- **Task prompt**
Copy out each line featuring the string "subclass" from the entries beneath.

================================

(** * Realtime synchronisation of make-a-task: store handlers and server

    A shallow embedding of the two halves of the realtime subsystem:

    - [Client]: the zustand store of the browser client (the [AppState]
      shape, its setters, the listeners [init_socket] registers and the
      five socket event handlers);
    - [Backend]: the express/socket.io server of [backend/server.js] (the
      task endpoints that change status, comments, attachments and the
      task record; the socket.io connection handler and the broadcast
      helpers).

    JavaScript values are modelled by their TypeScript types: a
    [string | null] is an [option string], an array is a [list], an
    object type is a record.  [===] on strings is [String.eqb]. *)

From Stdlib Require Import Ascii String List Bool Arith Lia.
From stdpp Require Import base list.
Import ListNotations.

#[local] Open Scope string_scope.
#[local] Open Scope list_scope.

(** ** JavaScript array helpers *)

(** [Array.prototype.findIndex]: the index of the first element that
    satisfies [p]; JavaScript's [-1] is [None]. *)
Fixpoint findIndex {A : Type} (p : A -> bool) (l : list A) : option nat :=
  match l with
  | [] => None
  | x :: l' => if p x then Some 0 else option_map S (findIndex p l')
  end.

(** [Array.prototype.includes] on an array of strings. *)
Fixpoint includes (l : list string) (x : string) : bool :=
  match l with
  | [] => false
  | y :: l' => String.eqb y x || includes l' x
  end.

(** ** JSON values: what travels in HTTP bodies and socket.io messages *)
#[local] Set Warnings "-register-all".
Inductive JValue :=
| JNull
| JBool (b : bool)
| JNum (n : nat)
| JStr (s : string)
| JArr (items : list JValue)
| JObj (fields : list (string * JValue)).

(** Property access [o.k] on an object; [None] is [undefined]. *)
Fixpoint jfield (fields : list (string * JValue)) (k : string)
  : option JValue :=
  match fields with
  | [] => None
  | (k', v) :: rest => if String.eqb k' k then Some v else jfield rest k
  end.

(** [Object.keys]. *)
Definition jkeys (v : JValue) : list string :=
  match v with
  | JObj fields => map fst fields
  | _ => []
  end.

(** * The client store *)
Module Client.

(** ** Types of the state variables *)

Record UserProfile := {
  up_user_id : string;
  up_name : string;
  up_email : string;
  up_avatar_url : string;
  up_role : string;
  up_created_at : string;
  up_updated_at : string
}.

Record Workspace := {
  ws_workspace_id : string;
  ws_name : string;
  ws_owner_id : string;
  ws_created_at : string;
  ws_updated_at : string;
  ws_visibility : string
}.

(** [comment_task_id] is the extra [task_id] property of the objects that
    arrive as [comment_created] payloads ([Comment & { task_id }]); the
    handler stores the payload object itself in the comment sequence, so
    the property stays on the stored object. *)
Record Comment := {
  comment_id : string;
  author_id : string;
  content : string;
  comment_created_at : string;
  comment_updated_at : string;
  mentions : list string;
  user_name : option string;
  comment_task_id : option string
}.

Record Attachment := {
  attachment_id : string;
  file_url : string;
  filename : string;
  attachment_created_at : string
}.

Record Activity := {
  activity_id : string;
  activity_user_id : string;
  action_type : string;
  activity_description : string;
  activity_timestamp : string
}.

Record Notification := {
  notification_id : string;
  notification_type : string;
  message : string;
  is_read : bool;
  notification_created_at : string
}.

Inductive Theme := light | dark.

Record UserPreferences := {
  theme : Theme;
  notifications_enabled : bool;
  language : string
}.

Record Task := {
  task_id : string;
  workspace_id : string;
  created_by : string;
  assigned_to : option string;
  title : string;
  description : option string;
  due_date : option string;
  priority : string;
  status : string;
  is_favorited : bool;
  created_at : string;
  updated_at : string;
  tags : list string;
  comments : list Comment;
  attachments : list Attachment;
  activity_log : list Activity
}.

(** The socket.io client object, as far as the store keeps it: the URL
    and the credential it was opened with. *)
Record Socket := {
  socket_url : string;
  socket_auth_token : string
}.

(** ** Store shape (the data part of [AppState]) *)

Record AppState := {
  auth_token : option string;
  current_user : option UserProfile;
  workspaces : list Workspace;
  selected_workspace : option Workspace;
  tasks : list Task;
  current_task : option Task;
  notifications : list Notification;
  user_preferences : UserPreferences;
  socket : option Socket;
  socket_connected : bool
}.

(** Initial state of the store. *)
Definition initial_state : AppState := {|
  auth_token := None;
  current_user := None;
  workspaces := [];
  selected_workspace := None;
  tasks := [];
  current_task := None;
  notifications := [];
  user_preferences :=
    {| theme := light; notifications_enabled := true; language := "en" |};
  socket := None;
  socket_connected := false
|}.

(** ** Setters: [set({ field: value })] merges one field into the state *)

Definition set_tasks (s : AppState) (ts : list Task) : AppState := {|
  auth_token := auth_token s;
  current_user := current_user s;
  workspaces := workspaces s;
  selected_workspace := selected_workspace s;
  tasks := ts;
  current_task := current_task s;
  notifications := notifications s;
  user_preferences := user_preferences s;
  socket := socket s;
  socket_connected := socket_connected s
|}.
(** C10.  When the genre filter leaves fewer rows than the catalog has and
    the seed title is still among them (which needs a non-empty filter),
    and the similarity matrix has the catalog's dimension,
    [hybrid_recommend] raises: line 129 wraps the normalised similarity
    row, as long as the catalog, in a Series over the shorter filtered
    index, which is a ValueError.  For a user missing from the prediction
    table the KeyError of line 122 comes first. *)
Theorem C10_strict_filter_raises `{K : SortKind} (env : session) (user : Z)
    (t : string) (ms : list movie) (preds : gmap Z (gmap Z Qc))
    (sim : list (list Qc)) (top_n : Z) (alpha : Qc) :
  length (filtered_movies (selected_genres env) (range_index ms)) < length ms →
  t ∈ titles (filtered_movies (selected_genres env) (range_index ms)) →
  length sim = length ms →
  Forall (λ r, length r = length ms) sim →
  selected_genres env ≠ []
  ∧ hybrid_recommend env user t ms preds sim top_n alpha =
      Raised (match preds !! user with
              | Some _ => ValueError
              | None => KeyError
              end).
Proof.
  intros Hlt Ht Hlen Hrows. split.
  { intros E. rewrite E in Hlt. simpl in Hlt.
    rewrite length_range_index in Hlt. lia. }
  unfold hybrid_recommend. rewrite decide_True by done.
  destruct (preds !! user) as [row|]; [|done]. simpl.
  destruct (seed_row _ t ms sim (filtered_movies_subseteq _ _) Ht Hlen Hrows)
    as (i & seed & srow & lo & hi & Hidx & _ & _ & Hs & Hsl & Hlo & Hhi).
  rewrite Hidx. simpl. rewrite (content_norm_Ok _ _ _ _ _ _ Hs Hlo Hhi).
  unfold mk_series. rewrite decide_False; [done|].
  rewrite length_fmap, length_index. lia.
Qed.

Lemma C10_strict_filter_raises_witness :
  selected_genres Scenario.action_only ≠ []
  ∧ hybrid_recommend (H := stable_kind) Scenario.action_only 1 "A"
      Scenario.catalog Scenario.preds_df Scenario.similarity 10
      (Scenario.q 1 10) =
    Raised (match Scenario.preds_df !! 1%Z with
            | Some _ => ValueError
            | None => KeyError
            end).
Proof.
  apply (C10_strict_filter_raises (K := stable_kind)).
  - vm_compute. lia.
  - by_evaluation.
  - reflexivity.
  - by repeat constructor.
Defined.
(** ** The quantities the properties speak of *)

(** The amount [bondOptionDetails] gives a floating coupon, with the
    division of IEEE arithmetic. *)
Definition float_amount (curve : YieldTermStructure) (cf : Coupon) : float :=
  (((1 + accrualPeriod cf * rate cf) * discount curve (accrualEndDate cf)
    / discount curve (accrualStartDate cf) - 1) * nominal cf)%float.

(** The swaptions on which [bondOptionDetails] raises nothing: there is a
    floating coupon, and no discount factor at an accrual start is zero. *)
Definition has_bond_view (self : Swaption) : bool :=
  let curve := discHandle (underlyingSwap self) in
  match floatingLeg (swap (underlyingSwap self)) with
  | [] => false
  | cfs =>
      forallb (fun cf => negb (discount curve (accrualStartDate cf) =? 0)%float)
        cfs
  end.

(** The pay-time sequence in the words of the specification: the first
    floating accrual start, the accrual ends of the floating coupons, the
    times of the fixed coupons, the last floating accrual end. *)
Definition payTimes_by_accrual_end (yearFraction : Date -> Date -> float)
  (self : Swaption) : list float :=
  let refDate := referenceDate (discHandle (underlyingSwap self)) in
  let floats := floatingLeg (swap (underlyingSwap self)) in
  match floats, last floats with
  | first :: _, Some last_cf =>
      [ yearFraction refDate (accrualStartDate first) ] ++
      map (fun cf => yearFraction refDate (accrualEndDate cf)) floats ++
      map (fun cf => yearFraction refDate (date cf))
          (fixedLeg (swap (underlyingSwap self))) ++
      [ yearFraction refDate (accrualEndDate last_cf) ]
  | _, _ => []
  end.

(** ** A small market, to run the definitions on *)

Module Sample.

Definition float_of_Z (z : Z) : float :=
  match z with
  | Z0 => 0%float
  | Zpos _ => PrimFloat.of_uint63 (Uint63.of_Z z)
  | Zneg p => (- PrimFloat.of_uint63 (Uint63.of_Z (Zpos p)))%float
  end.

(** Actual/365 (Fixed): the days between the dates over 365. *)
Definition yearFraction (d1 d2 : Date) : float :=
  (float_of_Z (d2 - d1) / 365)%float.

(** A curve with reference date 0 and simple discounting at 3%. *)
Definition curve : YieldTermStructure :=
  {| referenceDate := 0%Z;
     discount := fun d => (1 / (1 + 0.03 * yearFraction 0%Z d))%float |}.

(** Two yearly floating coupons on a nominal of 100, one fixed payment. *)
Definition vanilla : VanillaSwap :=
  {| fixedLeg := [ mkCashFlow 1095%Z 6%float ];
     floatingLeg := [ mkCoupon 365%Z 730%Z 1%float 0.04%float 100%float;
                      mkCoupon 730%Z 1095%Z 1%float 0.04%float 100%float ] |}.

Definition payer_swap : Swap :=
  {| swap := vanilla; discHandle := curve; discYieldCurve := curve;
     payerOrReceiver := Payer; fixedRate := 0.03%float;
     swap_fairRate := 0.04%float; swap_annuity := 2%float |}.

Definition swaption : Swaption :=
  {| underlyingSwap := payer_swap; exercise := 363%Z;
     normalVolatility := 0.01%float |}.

================================

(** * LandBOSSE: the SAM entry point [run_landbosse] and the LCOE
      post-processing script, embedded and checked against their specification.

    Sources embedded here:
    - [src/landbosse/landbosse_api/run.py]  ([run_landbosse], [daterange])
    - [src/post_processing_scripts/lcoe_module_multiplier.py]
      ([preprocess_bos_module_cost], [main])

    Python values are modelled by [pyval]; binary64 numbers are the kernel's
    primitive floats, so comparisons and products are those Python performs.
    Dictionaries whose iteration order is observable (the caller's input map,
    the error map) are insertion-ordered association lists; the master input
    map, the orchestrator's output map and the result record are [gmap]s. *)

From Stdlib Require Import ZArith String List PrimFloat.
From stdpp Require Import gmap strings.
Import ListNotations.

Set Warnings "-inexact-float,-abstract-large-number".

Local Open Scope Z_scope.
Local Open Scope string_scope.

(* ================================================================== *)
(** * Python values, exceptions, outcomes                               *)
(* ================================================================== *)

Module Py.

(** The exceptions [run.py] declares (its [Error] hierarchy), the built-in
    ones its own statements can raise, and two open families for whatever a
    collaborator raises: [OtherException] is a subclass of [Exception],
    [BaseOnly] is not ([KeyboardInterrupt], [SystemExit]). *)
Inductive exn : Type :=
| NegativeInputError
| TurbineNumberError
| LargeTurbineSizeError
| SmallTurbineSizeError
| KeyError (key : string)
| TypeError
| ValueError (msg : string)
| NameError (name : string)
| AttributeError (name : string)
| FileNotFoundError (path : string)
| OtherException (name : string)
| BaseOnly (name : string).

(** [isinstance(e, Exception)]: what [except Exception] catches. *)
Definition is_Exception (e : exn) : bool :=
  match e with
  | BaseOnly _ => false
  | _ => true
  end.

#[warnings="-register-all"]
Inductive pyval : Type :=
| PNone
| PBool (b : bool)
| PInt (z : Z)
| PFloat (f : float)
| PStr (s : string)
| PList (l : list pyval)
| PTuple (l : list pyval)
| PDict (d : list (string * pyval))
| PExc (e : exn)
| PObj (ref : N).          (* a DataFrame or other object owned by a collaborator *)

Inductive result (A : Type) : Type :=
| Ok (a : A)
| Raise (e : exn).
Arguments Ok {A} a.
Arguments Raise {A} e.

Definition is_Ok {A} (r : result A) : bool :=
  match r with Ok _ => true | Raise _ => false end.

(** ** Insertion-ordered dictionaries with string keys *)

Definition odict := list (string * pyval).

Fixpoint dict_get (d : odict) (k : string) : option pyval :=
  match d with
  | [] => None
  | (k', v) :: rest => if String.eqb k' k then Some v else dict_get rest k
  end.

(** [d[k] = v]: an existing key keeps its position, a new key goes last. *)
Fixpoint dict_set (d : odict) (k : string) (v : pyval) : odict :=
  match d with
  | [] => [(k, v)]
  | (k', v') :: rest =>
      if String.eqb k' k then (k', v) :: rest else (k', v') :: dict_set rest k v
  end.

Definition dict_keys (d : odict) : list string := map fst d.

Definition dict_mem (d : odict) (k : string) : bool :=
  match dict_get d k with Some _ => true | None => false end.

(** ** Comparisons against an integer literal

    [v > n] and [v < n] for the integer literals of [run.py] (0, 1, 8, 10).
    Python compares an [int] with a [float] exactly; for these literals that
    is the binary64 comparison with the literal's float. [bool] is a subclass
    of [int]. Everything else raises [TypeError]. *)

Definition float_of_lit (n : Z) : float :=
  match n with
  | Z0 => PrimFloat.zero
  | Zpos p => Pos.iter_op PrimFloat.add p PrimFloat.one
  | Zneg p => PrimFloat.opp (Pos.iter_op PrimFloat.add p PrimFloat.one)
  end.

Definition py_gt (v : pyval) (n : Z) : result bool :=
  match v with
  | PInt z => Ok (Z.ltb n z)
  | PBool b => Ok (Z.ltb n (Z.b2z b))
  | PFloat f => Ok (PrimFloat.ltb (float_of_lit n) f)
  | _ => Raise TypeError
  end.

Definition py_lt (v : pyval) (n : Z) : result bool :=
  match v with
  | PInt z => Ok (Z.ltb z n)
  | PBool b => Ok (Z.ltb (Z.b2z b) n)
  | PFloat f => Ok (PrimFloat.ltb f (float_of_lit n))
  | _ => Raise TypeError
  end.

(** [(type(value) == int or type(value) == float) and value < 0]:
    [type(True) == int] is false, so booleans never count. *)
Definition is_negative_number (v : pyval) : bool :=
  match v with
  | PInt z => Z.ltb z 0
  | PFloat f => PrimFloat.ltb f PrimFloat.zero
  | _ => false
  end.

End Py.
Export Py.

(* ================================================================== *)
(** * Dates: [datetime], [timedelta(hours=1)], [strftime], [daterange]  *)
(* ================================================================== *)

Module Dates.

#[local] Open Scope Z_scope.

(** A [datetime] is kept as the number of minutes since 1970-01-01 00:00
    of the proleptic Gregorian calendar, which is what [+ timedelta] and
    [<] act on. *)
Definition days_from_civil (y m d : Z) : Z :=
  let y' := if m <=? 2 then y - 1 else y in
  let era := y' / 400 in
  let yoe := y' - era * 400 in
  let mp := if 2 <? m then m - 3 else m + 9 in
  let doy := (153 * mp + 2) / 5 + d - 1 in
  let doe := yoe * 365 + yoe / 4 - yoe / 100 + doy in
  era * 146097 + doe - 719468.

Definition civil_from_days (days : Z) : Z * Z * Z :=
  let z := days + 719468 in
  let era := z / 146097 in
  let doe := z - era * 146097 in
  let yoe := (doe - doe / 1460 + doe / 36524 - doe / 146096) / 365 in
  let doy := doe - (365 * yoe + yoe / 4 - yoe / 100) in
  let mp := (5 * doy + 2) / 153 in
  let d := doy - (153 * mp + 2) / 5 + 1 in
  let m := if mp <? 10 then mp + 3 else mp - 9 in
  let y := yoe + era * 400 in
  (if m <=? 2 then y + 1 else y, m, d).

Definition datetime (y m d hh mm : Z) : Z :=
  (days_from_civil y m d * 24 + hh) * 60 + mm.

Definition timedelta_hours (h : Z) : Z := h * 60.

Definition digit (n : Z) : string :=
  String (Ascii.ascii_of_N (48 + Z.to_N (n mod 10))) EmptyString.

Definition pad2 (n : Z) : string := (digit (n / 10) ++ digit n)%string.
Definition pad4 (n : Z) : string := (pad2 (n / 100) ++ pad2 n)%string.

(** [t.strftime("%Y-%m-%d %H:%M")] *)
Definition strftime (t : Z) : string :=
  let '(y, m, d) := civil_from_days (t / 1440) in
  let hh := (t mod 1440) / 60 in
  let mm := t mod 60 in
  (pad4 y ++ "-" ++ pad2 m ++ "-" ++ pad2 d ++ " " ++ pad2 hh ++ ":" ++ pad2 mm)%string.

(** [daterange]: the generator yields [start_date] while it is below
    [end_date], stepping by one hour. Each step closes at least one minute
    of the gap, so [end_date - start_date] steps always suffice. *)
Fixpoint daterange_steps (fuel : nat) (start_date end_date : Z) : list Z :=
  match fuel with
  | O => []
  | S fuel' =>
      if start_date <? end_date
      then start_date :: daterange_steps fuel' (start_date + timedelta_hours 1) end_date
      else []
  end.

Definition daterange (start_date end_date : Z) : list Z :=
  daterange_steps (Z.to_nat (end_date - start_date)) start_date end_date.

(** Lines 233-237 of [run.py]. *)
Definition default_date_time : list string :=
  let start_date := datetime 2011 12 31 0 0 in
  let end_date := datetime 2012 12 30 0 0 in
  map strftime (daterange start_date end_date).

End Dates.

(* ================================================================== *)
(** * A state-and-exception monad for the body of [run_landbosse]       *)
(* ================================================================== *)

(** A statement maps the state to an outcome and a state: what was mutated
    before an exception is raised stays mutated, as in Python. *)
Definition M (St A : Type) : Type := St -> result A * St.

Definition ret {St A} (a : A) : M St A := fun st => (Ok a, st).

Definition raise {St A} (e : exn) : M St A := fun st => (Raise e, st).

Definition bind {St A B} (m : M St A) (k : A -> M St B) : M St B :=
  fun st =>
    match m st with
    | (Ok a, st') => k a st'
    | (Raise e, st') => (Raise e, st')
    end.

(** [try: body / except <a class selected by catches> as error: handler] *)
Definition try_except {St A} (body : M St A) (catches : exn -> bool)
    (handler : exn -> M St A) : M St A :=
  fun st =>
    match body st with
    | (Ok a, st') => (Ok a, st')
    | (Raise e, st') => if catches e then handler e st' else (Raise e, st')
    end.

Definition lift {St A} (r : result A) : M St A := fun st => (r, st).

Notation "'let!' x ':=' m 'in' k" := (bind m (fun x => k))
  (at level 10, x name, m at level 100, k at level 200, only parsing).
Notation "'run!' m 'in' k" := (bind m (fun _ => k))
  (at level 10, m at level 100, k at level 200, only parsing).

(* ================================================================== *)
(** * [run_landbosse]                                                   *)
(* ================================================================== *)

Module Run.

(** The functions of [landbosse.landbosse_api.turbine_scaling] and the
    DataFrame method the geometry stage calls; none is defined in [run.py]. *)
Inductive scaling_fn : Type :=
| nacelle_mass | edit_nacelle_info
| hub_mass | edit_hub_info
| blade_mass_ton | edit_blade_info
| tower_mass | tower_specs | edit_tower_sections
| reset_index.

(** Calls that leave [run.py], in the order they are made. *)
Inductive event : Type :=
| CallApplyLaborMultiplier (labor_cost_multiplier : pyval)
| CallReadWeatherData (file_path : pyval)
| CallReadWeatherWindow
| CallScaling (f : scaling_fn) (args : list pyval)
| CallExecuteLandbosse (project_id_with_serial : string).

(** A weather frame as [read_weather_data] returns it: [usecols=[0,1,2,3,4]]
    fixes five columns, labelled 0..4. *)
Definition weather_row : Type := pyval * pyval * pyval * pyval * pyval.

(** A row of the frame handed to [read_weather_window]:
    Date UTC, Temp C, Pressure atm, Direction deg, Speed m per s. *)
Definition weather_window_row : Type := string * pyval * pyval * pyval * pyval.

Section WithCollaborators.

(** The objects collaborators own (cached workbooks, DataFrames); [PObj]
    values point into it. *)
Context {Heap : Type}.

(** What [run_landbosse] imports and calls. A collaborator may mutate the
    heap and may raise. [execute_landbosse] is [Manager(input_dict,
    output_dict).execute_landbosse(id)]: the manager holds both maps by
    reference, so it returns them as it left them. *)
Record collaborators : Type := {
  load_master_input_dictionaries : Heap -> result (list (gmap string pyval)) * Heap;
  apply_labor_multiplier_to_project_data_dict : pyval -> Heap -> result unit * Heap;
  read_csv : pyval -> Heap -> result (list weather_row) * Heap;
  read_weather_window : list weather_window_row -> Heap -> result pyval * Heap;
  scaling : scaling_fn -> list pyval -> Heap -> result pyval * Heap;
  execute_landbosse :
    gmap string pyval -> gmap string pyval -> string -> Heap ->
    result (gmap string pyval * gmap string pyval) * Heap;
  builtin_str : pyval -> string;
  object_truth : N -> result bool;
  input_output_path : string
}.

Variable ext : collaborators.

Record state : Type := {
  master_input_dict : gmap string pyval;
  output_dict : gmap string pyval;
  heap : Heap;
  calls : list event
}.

================================

- **Worked solution**
    collaborator raises: [OtherException] is a subclass of [Exception],
    is the binary64 comparison with the literal's float. [bool] is a subclass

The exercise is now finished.